## What is needed
Once the line containing "h q) st).1.2" is found in the entries below, reproduce it and every line after it, stopping at and including the line containing "and the same"; reproduce nothing else, and keep each line exact.

## Records for the exercise

++++++++

Lemma record_device_twice now device version rssi st :
  record_device now device version rssi
    (record_device now device version rssi st)
  = record_device now device version rssi st.
Proof. unfold record_device. simpl. by rewrite set_set. Qed.

(** The answer of the check handler and its calls do not depend on the
    registry. *)
Lemma check_ignores_registry now disk h q st db :
  let st2 := {| AVAILABLE_FIRMWARE := AVAILABLE_FIRMWARE st;
                devicesDb := db |} in
  (run (IndexJs.check now disk h q) st2).1.2
  = (run (IndexJs.check now disk h q) st).1.2
  ∧ (run (IndexJs.check now disk h q) st2).2
    = (run (IndexJs.check now disk h q) st).2.
Proof.
  intros st2.
  destruct (check_roads q st) as [Hm|[(Hd & Hv & Hn)|Hup]].
  - by rewrite !check_missing.
  - by rewrite !check_up_to_date.
  - destruct Hup as (v & info & Hd & Hv & Hl & Hi & Hlt).
    rewrite (check_update_cases now disk h q st v info) by done.
    rewrite (check_update_cases now disk h q st2 v info) by done.
    simpl. destruct (IndexJs.existsSync _ _); simpl; [|done].
    destruct (IndexJs.readFileSync_md5 _ _); simpl; [|done].
    by destruct (IndexJs.statSync_size _ _).
Qed.

(** X10: a check request that arrives a second time, with the same clock
    and the same disk, gets the same answer, makes the same calls and
    leaves the state as the first one left it: the record of the device
    is overwritten, never added twice. *)
Theorem check_twice_is_check_once now disk h q st :
  let once := run (IndexJs.app now disk (IndexJs.GET_check h q)) st in
  run (IndexJs.app now disk (IndexJs.GET_check h q)) once.1.1 = once.
Proof.
  intros once. subst once. simpl. rewrite !run_authenticated.
  destruct (verifyApiKey h); [done|].
  destruct (Js.truthy (query.device q) && Js.truthy (query.version q))
    eqn:Hp.
  - apply andb_true_iff in Hp as [Hd Hv].
    set (st1 := (run (IndexJs.check now disk h q) st).1.1).
    assert (st1 = record_device now (default "" (query.device q))
                    (default "" (query.version q)) (query.rssi q) st) as E1
      by (by apply check_state).
    destruct (check_ignores_registry now disk h q st (devicesDb st1))
      as [Htr Hr].
    assert ({| AVAILABLE_FIRMWARE := AVAILABLE_FIRMWARE st;
               devicesDb := devicesDb st1 |} = st1) as E2
      by (by rewrite E1).
    rewrite E2 in Htr, Hr.
    assert ((run (IndexJs.check now disk h q) st1).1.1 = st1) as Hs.
    { rewrite check_state by done. rewrite E1.
      apply record_device_twice. }
    destruct (run (IndexJs.check now disk h q) st1) as [[s2 t2] r2].
    destruct (run (IndexJs.check now disk h q) st) as [[s1 t1] r1].
    simpl in *. by subst.
  - by rewrite !check_missing.
Qed.

(** ** Counting the devices *)

Lemma length_Object_keys {V} (o : gmap string V) :
  length (Js.Object_keys o) = size o.
Proof.
  unfold Js.Object_keys. rewrite length_fmap. apply length_map_to_list.
Qed.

++++++++

## Output for this exercise
  = (run (IndexJs.check now disk h q) st).1.2
  ∧ (run (IndexJs.check now disk h q) st2).2
    = (run (IndexJs.check now disk h q) st).2.
Proof.
  intros st2.
  destruct (check_roads q st) as [Hm|[(Hd & Hv & Hn)|Hup]].
  - by rewrite !check_missing.
  - by rewrite !check_up_to_date.
  - destruct Hup as (v & info & Hd & Hv & Hl & Hi & Hlt).
    rewrite (check_update_cases now disk h q st v info) by done.
    rewrite (check_update_cases now disk h q st2 v info) by done.
    simpl. destruct (IndexJs.existsSync _ _); simpl; [|done].
    destruct (IndexJs.readFileSync_md5 _ _); simpl; [|done].
    by destruct (IndexJs.statSync_size _ _).
Qed.

(** X10: a check request that arrives a second time, with the same clock
    and the same disk, gets the same answer, makes the same calls and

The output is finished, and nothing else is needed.